* Input *
(* ===== verification/QueueFacts.v ===== *)
(** * Facts about the queue

    The invariant [queue_wf] of a queue, that every operation of Queue keeps
    it, and that no operation panics ([safe]). *)

From stdpp Require Import base numbers list option.
From S2P Require Import Prelude Bytes GuestMemory FlatMemory Descriptor Chain Queue.

(** ** The invariant *)

Record queue_wf (q : Queue) : Prop := {
  qw_max_size : is_pow2 (q_max_size q) /\ q_max_size q <= MAX_QUEUE_SIZE;
  qw_size : is_pow2 (q_size q) /\ q_size q <= q_max_size q;
  qw_next_avail : in_u 16 (q_next_avail q);
  qw_next_used : in_u 16 (q_next_used q);
  qw_num_added : in_u 16 (q_num_added q);
  qw_desc_table : in_u 64 (q_desc_table q) /\ q_desc_table q mod 16 = 0;
  qw_avail_ring : in_u 64 (q_avail_ring q) /\ q_avail_ring q mod 2 = 0;
  qw_used_ring : in_u 64 (q_used_ring q) /\ q_used_ring q mod 4 = 0;
}.

(** A power of two up to 2^15 divides the modulus of the 16-bit cursors. *)
Lemma pow2_divides_u16 z : is_pow2 z -> z <= MAX_QUEUE_SIZE -> (z | 2 ^ 16).
Proof.
  intros (k & Hk & ->) Hz. assert (k <= 15).
  { destruct (Z.le_gt_cases k 15) as [|Hgt]; [done|].
    pose proof (Z.pow_le_mono_r 2 16 k ltac:(lia) ltac:(lia)).
    unfold MAX_QUEUE_SIZE in Hz. change (2 ^ 16) with 65536 in *. lia. }
  exists (2 ^ (16 - k)). rewrite <- Z.pow_add_r by lia. f_equal. lia.
Qed.

Lemma queue_wf_size q : queue_wf q -> 0 < q_size q <= MAX_QUEUE_SIZE.
Proof.
  intros []. destruct qw_size0 as [Hp Hle], qw_max_size0 as [_ Hm].
  apply is_pow2_pos in Hp. lia.
Qed.

(** Cursors wrap consistently with ring positions. *)
Lemma wrap_mod_size q z : queue_wf q -> wrap 16 z mod q_size q = z mod q_size q.
Proof.
  intros Hwf. pose proof (queue_wf_size q Hwf). destruct Hwf as [[_ Hm] [Hp Hle] _ _ _ _ _ _].
  unfold wrap. apply Z.mod_mod_divide, pow2_divides_u16; [done|lia].
Qed.

(** ** Configuration *)

Lemma pow2_check z :
  (z =? 0) || negb (Z.land z (z - 1) =? 0) = false -> 0 <= z -> is_pow2 z.
Proof. intros H Hz. zbool. apply land_pred_pow2; [lia|done]. Qed.

Lemma try_set_size_ok size q q' :
  0 <= size ->
  try_set_size size q = Ok q' <->
  is_pow2 size /\ size <= q_max_size q /\ q' = with_size size q.
Proof.
  intros Hs. unfold try_set_size. case_match eqn:Hc; split; try done.
  - intros (Hp & Hle & _). exfalso. pose proof (is_pow2_pos _ Hp) as Hpos.
    pose proof (proj2 (land_pred_pow2 size Hpos) Hp) as Hl.
    rewrite Hl in Hc. destruct (size >? q_max_size q) eqn:?, (size =? 0) eqn:?; zbool; try lia; done.
  - intros [= <-]. zbool. split_and!; [|lia|done]. apply land_pred_pow2; [lia|done].
  - intros (_ & _ & ->). done.
Qed.

Lemma queue_new_ok max_size q :
  0 <= max_size -> queue_new max_size = Ok q ->
  queue_wf q /\ q_max_size q = max_size /\ q_size q = max_size /\ q_ready q = false.
Proof.
  intros Hm. unfold queue_new. case_match eqn:Hc; [done|]. intros [= <-]. zbool.
  assert (is_pow2 max_size) by (apply land_pred_pow2; [lia|done]).
  split; [|done]. by split.
Qed.

(** The two halves of an address do not overlap. *)
Lemma join_halves low high :
  in_u 32 low -> in_u 32 high ->
  Z.lor (wrap 64 (Z.shiftl high 32)) low = high * 2 ^ 32 + low.
Proof.
  intros Hl Hh. rewrite Z.shiftl_mul_pow2 by done.
  rewrite wrap_small by (unfold in_u in *; change (2 ^ 64) with (2 ^ 32 * 2 ^ 32); nia).
  by apply lor_disjoint.
Qed.

Lemma high_half a : in_u 64 a -> in_u 32 (Z.shiftr a 32) /\
  Z.shiftr a 32 * 2 ^ 32 + wrap 32 a = a.
Proof.
  intros Ha. rewrite Z.shiftr_div_pow2 by done. unfold in_u, wrap in *. split.
  - split; [apply Z.div_pos; lia|]. apply Z.div_lt_upper_bound; [done|].
    change (2 ^ 32 * 2 ^ 32) with (2 ^ 64). lia.
  - pose proof (Z.div_mod a (2 ^ 32)). lia.
Qed.

Definition opt_u32 (o : option Z) : Prop := forall v, o = Some v -> in_u 32 v.

(** The address the setters try: given halves, the others from the old one. *)
Lemma join_address_value old low high :
  in_u 64 old -> opt_u32 low -> opt_u32 high ->
  join_address old low high =
    default (Z.shiftr old 32) high * 2 ^ 32 + default (wrap 32 old) low /\
  in_u 64 (join_address old low high).
Proof.
  intros Hold Hlow Hhigh. destruct (high_half old Hold) as [Hh _].
  unfold join_address. rewrite (wrap_small 32 (Z.shiftr old 32)) by done.
  assert (in_u 32 (default (wrap 32 old) low)).
  { destruct low; simpl; [by apply Hlow|by apply in_u_wrap]. }
  assert (in_u 32 (default (Z.shiftr old 32) high)).
  { destruct high; simpl; [by apply Hhigh|done]. }
  rewrite join_halves by done. split; [done|].
  unfold in_u in *. change (2 ^ 64) with (2 ^ 32 * 2 ^ 32). nia.
Qed.

Lemma mask_zero a n : 0 <= n -> negb (Z.land a (2 ^ n - 1) =? 0) = false -> a mod 2 ^ n = 0.
Proof. intros Hn Hc. zbool. by rewrite <- land_ones_mod. Qed.

(** ** Preservation of the invariant *)

Section Preservation.
Context (q : Queue) (Hwf : queue_wf q).

Lemma reset_wf : queue_wf (reset q).
Proof. destruct Hwf as [[? ?]]. by split. Qed.

Lemma queue_set_size_wf size : 0 <= size -> queue_wf (queue_set_size size q).
Proof.
  intros Hs. unfold queue_set_size. destruct (try_set_size size q) eqn:Ht; [|done].
  apply try_set_size_ok in Ht as (Hp & Hle & ->); [|done]. destruct Hwf. by split.
Qed.

Lemma set_ready_wf b : queue_wf (set_ready b q).
Proof. destruct Hwf. by split. Qed.

Lemma set_event_idx_wf b : queue_wf (set_event_idx b q).
Proof. destruct Hwf. by split. Qed.

Lemma with_next_avail_wf v : in_u 16 v -> queue_wf (with_next_avail v q).
Proof. destruct Hwf. by split. Qed.

Lemma with_next_used_wf v : in_u 16 v -> queue_wf (with_next_used v q).
Proof. destruct Hwf. by split. Qed.

Lemma with_num_added_wf v : in_u 16 v -> queue_wf (with_num_added v q).
Proof. destruct Hwf. by split. Qed.

Lemma set_desc_table_address_wf low high :
  opt_u32 low -> opt_u32 high -> queue_wf (set_desc_table_address low high q).
Proof.
  intros Hl Hh. unfold set_desc_table_address, try_set_desc_table_address.
  case_match eqn:Hc; [done|]. apply (mask_zero _ 4) in Hc; [|done].
  destruct (join_address_value (q_desc_table q) low high) as [_ ?]; [apply Hwf|done..|].
  destruct Hwf. by split.
Qed.

Lemma set_avail_ring_address_wf low high :
  opt_u32 low -> opt_u32 high -> queue_wf (set_avail_ring_address low high q).
Proof.
  intros Hl Hh. unfold set_avail_ring_address, try_set_avail_ring_address.
  case_match eqn:Hc; [done|]. apply (mask_zero _ 1) in Hc; [|done].
  destruct (join_address_value (q_avail_ring q) low high) as [_ ?]; [apply Hwf|done..|].
  destruct Hwf. by split.
Qed.

Lemma set_used_ring_address_wf low high :
  opt_u32 low -> opt_u32 high -> queue_wf (set_used_ring_address low high q).
Proof.
  intros Hl Hh. unfold set_used_ring_address, try_set_used_ring_address.
  case_match eqn:Hc; [done|]. apply (mask_zero _ 2) in Hc; [|done].
  destruct (join_address_value (q_used_ring q) low high) as [_ ?]; [apply Hwf|done..|].
  destruct Hwf. by split.
Qed.

Lemma go_to_previous_position_wf : queue_wf (go_to_previous_position q).
Proof. apply with_next_avail_wf. by apply in_u_wsub. Qed.
End Preservation.

Global Hint Resolve reset_wf queue_set_size_wf set_ready_wf set_event_idx_wf
  with_next_avail_wf with_next_used_wf with_num_added_wf set_desc_table_address_wf
  set_avail_ring_address_wf set_used_ring_address_wf go_to_previous_position_wf : virtio.

(** ** No operation panics *)

Section Safety.
Context {M : Type} `{GML : GuestMemoryLaws M}.
Implicit Types m : M.

Lemma store_layout m m' a v r :
  in_u 16 v -> gm_store16 m a v = (m', r) -> same_layout m m'.
Proof. intros Hv Hs. pose proof (law_store_layout m a v Hv) as Hl. by rewrite Hs in Hl. Qed.

Lemma write_layout {T} `{ByteValuedLaws T} m m' (v : T) a r :
  write_obj m v a = (m', r) -> same_layout m m'.
Proof. intros Hs. pose proof (write_obj_layout m v a) as Hl. by rewrite Hs in Hl. Qed.

(** [c] runs to completion from a well-formed queue, keeps the queue well
    formed and only stores into guest memory. *)
Definition safe {A} (c : RM (Queue * M) Error A) : Prop :=
  forall q m, queue_wf q ->
  exists q' m' r, c (q, m) = Some ((q', m'), r) /\ queue_wf q' /\ same_layout m m'.

Ltac safe_done :=
  eexists _, _, _; split; [reflexivity|]; split;
    [eauto 6 with virtio | eauto using same_layout_refl, same_layout_trans, store_layout, write_layout].

Lemma mem_load_safe a o : load_order_ok o = true -> safe (mem_load a o).
Proof. intros Ho q m Hwf. unfold mem_load. rewrite Ho. case_match; safe_done. Qed.

Lemma mem_store_safe v a o :
  in_u 16 v -> store_order_ok o = true -> safe (mem_store v a o).
Proof.
  intros Hv Ho q m Hwf. unfold mem_store. rewrite Ho.
  destruct (gm_store16 m a v) as [m' [|]] eqn:Hs; safe_done.
Qed.

Lemma mem_write_obj_safe {T} `{ByteValuedLaws T} (v : T) a : safe (mem_write_obj v a).
Proof.
  intros q m Hwf. unfold mem_write_obj. destruct (write_obj m v a) as [m' r] eqn:Hs. safe_done.
Qed.

Lemma safe_ret {A} (a : A) : safe (mret a).
Proof. intros q m Hwf. safe_done. Qed.

Lemma safe_result {A} (r : result Error A) : safe (of_result r).
Proof. intros q m Hwf. safe_done. Qed.

Lemma safe_throw {A} (e : Error) : safe (A := A) (throw e).
Proof. intros q m Hwf. safe_done. Qed.

Lemma safe_update f : (forall q, queue_wf q -> queue_wf (f q)) -> safe (update_queue f).
Proof. intros Hf q m Hwf. eexists _, _, _. split; [reflexivity|]. eauto with virtio. Qed.

Lemma safe_bind {A B} (c : RM (Queue * M) Error A) (k : A -> RM (Queue * M) Error B) :
  safe c -> (forall a, safe (k a)) -> safe (c ≫= k).
Proof.
  intros Hc Hk q m Hwf. destruct (Hc q m Hwf) as (q1 & m1 & r1 & Heq & Hwf1 & Hl1).
  rewrite rm_bind_unfold, Heq. destruct r1 as [a|e].
  - destruct (Hk a q1 m1 Hwf1) as (q2 & m2 & r2 & -> & Hwf2 & Hl2).
    eexists _, _, _. split; [done|]. split; [done|]. by eapply same_layout_trans.
  - by eexists _, _, _.
Qed.

(** Reading the queue first: the continuation may use that it is well formed. *)
Lemma safe_queue_of {B} (k : Queue -> RM (Queue * M) Error B) :
  (forall q, queue_wf q -> safe (k q)) -> safe (queue_of ≫= k).
Proof. intros Hk q m Hwf. rewrite rm_bind_unfold. simpl. by apply Hk. Qed.

Lemma safe_try {A B} (c : RM (Queue * M) Error A) (k : result Error A -> RM (Queue * M) Error B) :
  safe c -> (forall r, safe (k r)) -> safe (try c ≫= k).
Proof.
  intros Hc Hk q m Hwf. destruct (Hc q m Hwf) as (q1 & m1 & r1 & Heq & Hwf1 & Hl1).
  rewrite rm_bind_unfold. unfold try. rewrite Heq.
  destruct (Hk r1 q1 m1 Hwf1) as (q2 & m2 & r2 & -> & Hwf2 & Hl2).
  eexists _, _, _. split; [done|]. split; [done|]. by eapply same_layout_trans.
Qed.

Ltac safe_step :=
  first
    [ apply mem_load_safe; done
    | apply mem_store_safe; [try apply wrap_small; eauto using qw_next_avail, qw_next_used|done]
    | apply mem_write_obj_safe
    | apply safe_ret | apply safe_result | apply safe_throw
    | apply safe_update; intros; eauto using in_u_wadd with virtio
    | apply safe_queue_of; intros ? ?
    | apply safe_bind; [|intros]
    | progress case_match ].

Lemma set_notification_safe enable : safe (set_notification enable).
Proof.
  unfold set_notification, set_avail_event, set_used_flags.
  repeat safe_step; by vm_compute.
Qed.

Lemma used_event_safe o : load_order_ok o = true -> safe (used_event o).
Proof. intros. unfold used_event. repeat safe_step. Qed.

Lemma avail_idx_safe o : load_order_ok o = true -> safe (avail_idx o).
Proof. intros. unfold avail_idx. repeat safe_step. Qed.

Lemma used_idx_safe o : load_order_ok o = true -> safe (used_idx o).
Proof. intros. unfold used_idx. repeat safe_step. Qed.

Lemma add_used_safe head_index len : safe (add_used head_index len).
Proof.
  unfold add_used. apply safe_queue_of. intros q Hwf. case_match; [apply safe_throw|].
  pose proof (queue_wf_size q Hwf). unfold checked_rem.
  rewrite (proj2 (Z.eqb_neq _ _)) by lia. apply safe_bind; [apply safe_ret|intros].
  repeat safe_step.
Qed.

Lemma enable_notification_safe : safe enable_notification.
Proof.
  unfold enable_notification. apply safe_bind; [apply set_notification_safe|intros].
  apply safe_bind; [by apply avail_idx_safe|intros]. repeat safe_step.
Qed.

Lemma needs_notification_safe : safe needs_notification.
Proof.
  unfold needs_notification. apply safe_queue_of. intros q Hwf. case_match; [|apply safe_ret].
  apply safe_bind; [by apply used_event_safe|intros]. repeat safe_step.
  apply with_num_added_wf; [done|by vm_compute].
Qed.

Lemma iter_safe : safe iter.
Proof.
  unfold iter. apply safe_queue_of. intros q Hwf. case_match; [apply safe_throw|].
  apply safe_bind; [by apply avail_idx_safe|intros]. apply safe_result.
Qed.

Lemma avail_next_safe it : safe (avail_next it).
Proof.
  intros q m Hwf. unfold avail_next. repeat case_match; safe_done.
Qed.

Lemma pop_descriptor_chain_safe : safe pop_descriptor_chain.
Proof.
  unfold pop_descriptor_chain. apply safe_try; [apply iter_safe|].
  intros [it|e]; [apply avail_next_safe|apply safe_ret].
Qed.
End Safety.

* Exercise prompt *
Pull every line containing "negb" from the material above.

* Your response *
  (z =? 0) || negb (Z.land z (z - 1) =? 0) = false -> 0 <= z -> is_pow2 z.
Lemma mask_zero a n : 0 <= n -> negb (Z.land a (2 ^ n - 1) =? 0) = false -> a mod 2 ^ n = 0.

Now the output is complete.